As reactions to the 2026 Budreceive Statement of Ghana continue to pour in, the Center for Policy Scrutiny (CPS) is flagging the quantum of increase in the government’s allocation for capital expfinishiture (CAPEX) for 2026.
The 2026 budreceive allocated GHC57.5 billion to CAPEX, an allocation CPS finds to be a little over 140% increase over the allocation in 2025.
A chunk of the allocation is earmarked for the government’s Big Push Agfinisha, while other roads, schools, hospitals, and critical projects share a fair portion of the allocation.

Given the huge rate of increase in CAPEX, the consider tank is raising important questions about whether the government can realistically deliver on its ambitious plan.
According to their analysis, a jump of this magnitude can only work if the government is “totally committed” to delivering on its promises or if private investors are brought in to share the burden.
For CPS, without these two elements, fears that the plan risks becoming another well-intentioned tarreceive that never materializes due to funding shortfalls.
“The 140.6% increase in CAPEX between 2025 and 2026 raises serious questions about its feasibility, unless the government is totally committed and/or complemented by private investment,” portions of CPS’s review cited by The High Street Journal read.

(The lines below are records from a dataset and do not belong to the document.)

(* ===== verification/EnginePassFacts.v ===== *)
(** * What a pass preserves

    Each step of [engine_pass] keeps the engine well formed and the books of
    terminal events balanced. *)

From S2P Require Import Prelude HandleIndex Engine EnginePass EngineFacts EngineAcct.
Import Engine EnginePass EngineFacts EngineAcct.

Module EnginePassFacts.

Section facts.
Context (subs : gmap Z bool) (ended : gmap ptr status) (log : list event) (N : Z).
(** Items in other callers' hands, which nothing here may touch. *)
Context (F : gmap ptr item) (HF : map_Forall (λ _ i, it_where i = Q_NONE) F).

(** The invariant of a pass under way: [log] has been emitted, [pend] is owed. *)
Record good (H : gset ptr) (e : engine) (s : pass) : Prop := {
  g_wf : wf H e;
  g_acct : acct subs ended (log ++ pend s) e;
  g_next : e_next_handle e = N;
  g_frame : F ⊆ e_items e }.

(** An item in hand, as a branch finds it. *)
Record in_hand (H : gset ptr) (e : engine) (p : ptr) (i : item) : Prop := {
  ih_wf : wf H e;
  ih_in : p ∈ H;
  ih_item : e_items e !! p = Some i;
  ih_idx : it_indexed i = true;
  ih_owner : owner_ok subs (e_regs e) i }.

(** What a branch does with it. *)
Definition disposed (H H' : gset ptr) (e : engine) (p : ptr) (i : item) (s : pass) (n : nat)
    (e' : engine) (s' : pass) : Prop :=
  wf H' e' ∧ only p e e' ∧ ∃ evs,
    pend s' = pend s ++ evs ∧ Forall (λ ev, ev_handle ev = it_handle i) evs ∧
    balanced ended (e_regs e) p i (e_items e' !! p) (n + closed subs evs (it_handle i)).

Lemma buffer_not_full ev s : full s = false → pend (buffer ev s) = pend s ++ [ev].
Proof. unfold buffer. by intros ->. Qed.

Lemma pend_wake t s : pend (wake_at t s) = pend s.
Proof. done. Qed.
Lemma pend_more s : pend (set_more s) = pend s.
Proof. done. Qed.

Lemma svc_flag e p i g r :
  e_items e !! p = Some i → it_reg i = Some r → e_regs e !! r = Some g →
  ∀ f, reg_flag f e p = f g.
Proof.
  intros Hi Hr Hg f. unfold reg_flag, reg_of. rewrite (get_lookup _ _ _ Hi), Hr. simpl. by rewrite Hg.
Qed.

(** One event of the item's handle. *)
Lemma closed_event i e p g k st fl :
  e_items e !! p = Some i → subs !! it_handle i = Some (always_up g) →
  closed subs [item_event e p k st fl] (it_handle i) = Nat.b2n (closes (always_up g) (item_event e p k st fl)).
Proof.
  intros Hi Hs. rewrite closed_one. simpl. rewrite (get_lookup _ _ _ Hi).
  by rewrite decide_True, Hs.
Qed.

Lemma event_handle e p i k st fl : e_items e !! p = Some i → ev_handle (item_event e p k st fl) = it_handle i.
Proof. intros Hi. simpl. by rewrite (get_lookup _ _ _ Hi). Qed.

Despite raising concerns about the ambitious allocation, the consider tank acknowledges that the government’s Big Push programme, which focutilizes on accelerating infrastructure delivery, reveals signs of seriousness.
They point to clearer fiscal planning, better coordination across ministries, and stronger institutional arrangements.
But CPS stresses that these systems must actually work in practice, not just on paper.
CPS noted, “The Big Push programme demonstrates fiscal commitment and institutional readiness. The integration of PPPs and performance monitoring will improve delivery prospects, efficiency, and financial sustainability.”
Revenue still tight and high interest payments, CPS believes public–private partnerships (PPPs) will be essential to building the projects financially realistic. They argue that bringing private capital into areas like transport, energy, and hoapplying could ease pressure on the public purse while also improving the quality of the final projects.
But even with PPPs, CPS insists that strong monitoring and accountability are non-neobtainediable. Ghana has seen projects stall or collapse simply becautilize oversight was weak. A 140% increase in project spfinishing, they warn, could easily translate into waste if performance monitoring isn’t tightened.

For CPS, it is not dismissing the government’s ambition. Instead, it states the counattempt must approach this with clear eyes.
As analysts indicate, a huge boost in capital spfinishing could stimulate jobs, expand economic activity, and improve living standards. However, it must be carefully planned, realistically funded, and closely monitored.